In case you were busy blowing $100k on trying to bump into a professional football player, here's what you missed in sports on Wednesday:
Roy Williams improved to 7-0 against Tom Izzo since taking the helm at North Carolina as the Tar Heels upset the top-ranked Michigan State Spartans 79-65 on the road. When told of his dominant run against Izzo, Williams shrugged and replied, "Who's Tom Izzo?" When told that Izzo has been the head coach at Michigan State for almost 20 years, Williams looked concerned and replied, "Man, you really think I would have heard of that guy. But I'll be honest, I had no idea there even was a Michigan State. Michigan, sure, but Michigan State? No idea." When told that Michigan State was the team he had just played, and that there was no need to continue with the head games as his team had already won, Williams said, "Head games, what are those? Who has even heard of head games? Unless you're referring to the song 'Head Games' by Foreigner. I've heard of that." Williams then winked and added, "I bet that Izzo guy you were talking about is a real big Foreigner fan, if you know what I mean."

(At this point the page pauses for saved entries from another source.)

Definition str_out (c : Z) (st : memory * str_context) : memory * str_context :=
  let '(m, ctx) := st in
  let counted := mk_ctx (str ctx) (max ctx) (count ctx + 1) in
  if (str ctx =? 0) || (count ctx >=? max ctx) then (m, counted)
  else if count ctx =? max ctx - 1 then (st8 m (str ctx + count ctx) 0, counted)
  else (st8 m (str ctx + count ctx) c, counted).

Definition vsnprintk (fuel : nat) m (buf size : Z) fmt ap : option (memory * Z) :=
  match _vprintk str_out fuel fmt ap (m, mk_ctx buf (s32 size) 0) with
  | None => None
  | Some (m, ctx) => Some (if count ctx <? max ctx then st8 m (buf + count ctx) 0 else m, count ctx)
  end.

Definition snprintk (fuel : nat) m (buf size : Z) fmt ap : option (memory * Z) := vsnprintk fuel m buf size fmt ap.

(** ** Numbers *)

(** The [i + 1] digits of a number, leading zeros included. *)
Fixpoint fixed (base : Z) (i : nat) (r : Z) : list Z :=
  match i with
  | O => [r]
  | S j => r / base ^ Z.of_nat i :: fixed base j (r mod base ^ Z.of_nat i)
  end.

(** without the leading zeros *)
Fixpoint strip (l : list Z) : list Z :=
  match l with
  | 0 :: l' => match l' with [] => l | _ => strip l' end
  | _ => l
  end.

Definition dec_digits (n : Z) : list Z := strip (fixed 10 9 n).
Definition hex_digits (n : Z) : list Z := strip (fixed 16 7 n).

(** [vs] are the digits of [n]: all below the base, of value [n], and no leading
    zero. *)
Record numeral (base n : Z) (vs : list Z) : Prop := {
  nu_digits : Forall (fun v => 0 <= v < base) vs;
  nu_value : val base 0 vs = n;
  nu_leading : head vs = Some 0 -> vs = [0];
  nu_some : vs <> []
}.

Lemma length_fixed base i : forall r, length (fixed base i r) = S i.
Proof. induction i as [|i IH]; intros r; [done|]. cbn [fixed length]. by rewrite IH. Qed.

Lemma fixed_spec base i : forall r (acc : Z), 2 <= base -> 0 <= r < base ^ Z.of_nat (S i) ->
  Forall (fun v => 0 <= v < base) (fixed base i r) /\ val base acc (fixed base i r) = acc * base ^ Z.of_nat (S i) + r.
Proof.
  induction i as [|i IH]; intros r acc Hb Hr.
  - cbn [fixed]. rewrite Z.pow_1_r in *. split; [by apply Forall_singleton|done].
  - cbn [fixed]. set (q := base ^ Z.of_nat (S i)). assert (0 < q) as Hq by (apply Z.pow_pos_nonneg; lia).
    assert (base ^ Z.of_nat (S (S i)) = base * q) as E by (unfold q; rewrite (Nat2Z.inj_succ (S i)), Z.pow_succ_r; lia).
    rewrite E in *. pose proof (Z.mod_pos_bound r q Hq). pose proof (Z.div_mod r q ltac:(lia)) as Hd.
    destruct (IH (r mod q) (acc * base + r / q) Hb ltac:(lia)) as [H1 H2]. split.
    + constructor; [|done]. split; [apply Z.div_pos; lia|apply Z.div_lt_upper_bound; lia].
    + unfold val in *. cbn [fold_left]. rewrite H2. fold q. nia.
Qed.

Lemma strip_cons v l : strip (v :: l) = if decide (v = 0 /\ l <> []) then strip l else v :: l.
Proof. destruct v; cbn [strip]; [|by rewrite decide_False by naive_solver..]. destruct l; [by rewrite decide_False by naive_solver|by rewrite decide_True]. Qed.

Lemma strip_numeral base n l : Forall (fun v => 0 <= v < base) l -> val base 0 l = n -> l <> [] -> numeral base n (strip l).
Proof.
  intros Hf Hv Hne. induction l as [|v l IH]; [done|]. rewrite strip_cons. case_decide as Hc.
  - destruct Hc as [-> Hl]. apply IH; [by inversion Hf|exact Hv|done].
  - split; [done|done| |done]. cbn [head]. intros [= ->]. destruct l; [done|]. exfalso. by apply Hc.
Qed.

(** The numbers that are printed are those of the argument. *)
Lemma dec_digits_numeral n : 0 <= n < 2 ^ 32 -> numeral 10 n (dec_digits n).
Proof. intros Hn. destruct (fixed_spec 10 9 n 0) as [H1 H2]; [lia|lia|]. by apply strip_numeral. Qed.

Lemma hex_digits_numeral n : 0 <= n < 2 ^ 32 -> numeral 16 n (hex_digits n).
Proof. intros Hn. destruct (fixed_spec 16 7 n 0) as [H1 H2]; [lia|lia|]. by apply strip_numeral. Qed.

(** What the two routines for numbers print.  They are not what a format should mean:
    padding in front stops at ten characters for a decimal number and at eight for a
    hexadecimal one, and a hexadecimal number is left-justified to twice the width.
    [printf_text] below is the meaning. *)
Definition dec_text (padding : pad_type) (min_width n : Z) : list Z :=
  let ds := digit_char <$> dec_digits n in
  let w := Z.max min_width 1 in
  let missing (w : Z) := Z.to_nat (w - Z.of_nat (length ds)) in
  match padding with
  | PAD_SPACE_AFTER => ds ++ repeat 32 (missing w)
  | PAD_ZERO_BEFORE => repeat 48 (missing (w `min` 10)) ++ ds
  | _ => repeat 32 (missing (w `min` 10)) ++ ds
  end.

Definition hex_text (padding : pad_type) (min_width n : Z) : list Z :=
  let ds := digit_char <$> hex_digits n in
  let missing (w : Z) := Z.to_nat (w - Z.of_nat (length ds)) in
  match padding with
  | PAD_SPACE_AFTER => ds ++ repeat 32 (missing (min_width * 2))
  | PAD_ZERO_BEFORE => repeat 48 (missing (min_width `min` 8)) ++ ds
  | PAD_SPACE_BEFORE => repeat 32 (missing (min_width `min` 8)) ++ ds
  | PAD_NONE => ds
  end.

Section Numbers.
Context {C : Type} (out : Z -> memory * C -> memory * C).
Implicit Types (st : memory * C) (padding : pad_type).

(** The characters [l] go out, one after the other. *)
Definition outs (l : list Z) st : memory * C := fold_left (fun st c => out c st) l st.

Lemma outs_app l l' st : outs (l ++ l') st = outs l' (outs l st).
Proof. apply fold_left_app. Qed.

Lemma spaces_outs n : forall st, spaces out n st = outs (repeat 32 n) st.
Proof. induction n as [|n IH]; intros st; [done|]. cbn [spaces repeat]. by rewrite IH. Qed.

Lemma pos_div (i : nat) : (10 ^ Z.of_nat (S i) - 1) / 10 = 10 ^ Z.of_nat i - 1.
Proof.
  rewrite Nat2Z.inj_succ, Z.pow_succ_r by lia. set (q := 10 ^ Z.of_nat i).
  replace (10 * q - 1) with (9 + (q - 1) * 10) by lia. rewrite Z.div_add by done. by rewrite Z.div_small.
Qed.

Lemma pow_big (i : nat) : 10 <= 10 ^ Z.of_nat (S i).
Proof. rewrite Nat2Z.inj_succ, Z.pow_succ_r by lia. pose proof (Z.pow_pos_nonneg 10 (Z.of_nat i)). lia. Qed.

(** All digits from [pos] on, and the last one. *)
Definition dec_rest n (pos r : Z) padding (w : Z) (found : bool) (remaining digits : Z) st : memory * C * Z :=
  let '(st, r, digits) := dec_loop out n pos r padding w found remaining digits st in (out (r + 48) st, digits).

Lemma dec_found padding (w : Z) i : forall n r (remaining digits : Z) st, (i < n)%nat ->
  dec_rest n (10 ^ Z.of_nat i - 1) r padding w true remaining digits st =
  (outs ((fun v => v + 48) <$> fixed 10 i r) st, digits + Z.of_nat i).
Proof.
  induction i as [|i IH]; intros [|n] r remaining digits st Hn; try lia; unfold dec_rest; cbn [dec_loop].
  - cbn. by rewrite Z.add_0_r.
  - pose proof (pow_big i). destruct (Z.geb_spec (10 ^ Z.of_nat (S i) - 1) 9) as [_|]; [|lia]. cbn [orb].
    replace (10 ^ Z.of_nat (S i) - 1 + 1) with (10 ^ Z.of_nat (S i)) by lia. rewrite pos_div.
    specialize (IH n (r mod 10 ^ Z.of_nat (S i)) (remaining - 1) (digits + 1) (out (r / 10 ^ Z.of_nat (S i) + 48) st) ltac:(lia)).
    unfold dec_rest in IH. rewrite IH. cbn [fixed]. rewrite fmap_cons. f_equal. lia.
Qed.

(** What a number is padded with in front. *)
Definition dec_pad padding : option Z :=
  match padding with PAD_SPACE_AFTER => None | PAD_ZERO_BEFORE => Some 48 | _ => Some 32 end.

Definition hex_pad padding : option Z :=
  match padding with PAD_ZERO_BEFORE => Some 48 | PAD_SPACE_BEFORE => Some 32 | _ => None end.

(** The padding in front of [len] digits, in a field of at most [i] characters. *)
Definition pad_before (pc : option Z) (w i : Z) (len : nat) : list Z :=
  match pc with None => [] | Some c => repeat c (Z.to_nat (w `min` i - Z.of_nat len)) end.

Lemma length_strip l : (length (strip l) <= length l)%nat.
Proof. induction l as [|v l IH]; [done|]. rewrite strip_cons. case_decide; cbn [length] in *; lia. Qed.

Lemma pad_before_full pc w (i : nat) : pad_before pc w (Z.of_nat i) i = [].
Proof. destruct pc; [|done]. cbn [pad_before]. by replace (Z.to_nat (w `min` Z.of_nat i - Z.of_nat i)) with 0%nat by lia. Qed.

Lemma strip_some l : l <> [] -> strip l <> [].
Proof. induction l as [|v l IH]; [done|]. rewrite strip_cons. case_decide as Hc; [|done]. intros _. destruct Hc as [_ Hc]. exact (IH Hc). Qed.

(** One more leading position: it is padded if the field reaches it. *)
Lemma pad_before_S pc w i len : (len <= i)%nat ->
  pad_before pc w (Z.of_nat (S i)) len = (if Z.of_nat (S i) <=? w then option_list pc else []) ++ pad_before pc w (Z.of_nat i) len.
Proof.
  intros Hl. destruct pc as [c|]; cbn [pad_before option_list]; [|by case_match].
  destruct (Z.leb_spec (Z.of_nat (S i)) w).
  - by replace (Z.to_nat (w `min` Z.of_nat (S i) - Z.of_nat len)) with (S (Z.to_nat (w `min` Z.of_nat i - Z.of_nat len))) by lia.
  - cbn [app]. f_equal. lia.
Qed.

Lemma dec_pad_list padding :
  option_list (dec_pad padding) = if negb (bool_decide (padding = PAD_SPACE_AFTER)) then [if decide (padding = PAD_ZERO_BEFORE) then 48 else 32] else [].
Proof. by destruct padding. Qed.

Portland snapped Oklahoma City's eight-game win streak with a 111-104 win over the Thunder. Despite the win, a lackluster shooting night for Trail Blazers guard Wesley Matthews knocked him out of the league's top spot in True Shooting Percentage. Heading into the game, the top five in that category were Matthews, Kyle Korver, LeBron James, Ryan Anderson, and Samuel Dalembert, notable for all being professional basketball players who shoot more accurately than you might expect, and having literally nothing else in common.
In case you were busy snickering uncontrollably upon hearing that Johnson and Fister got traded on the same day, here's what you missed in sports on Monday:
Tim Duncan was in vintage form, collecting 21 rebounds and scoring 23 points including a game-winning jumper with 0.4 seconds remaining in the Spurs' 102-100 win over the Atlanta Hawks. Later, Duncan celebrated his heroic outing by giving himself time to consider whether or not Jonathan Franzen's impact on American literature is overrated, before deciding that any such critique was inherently premature.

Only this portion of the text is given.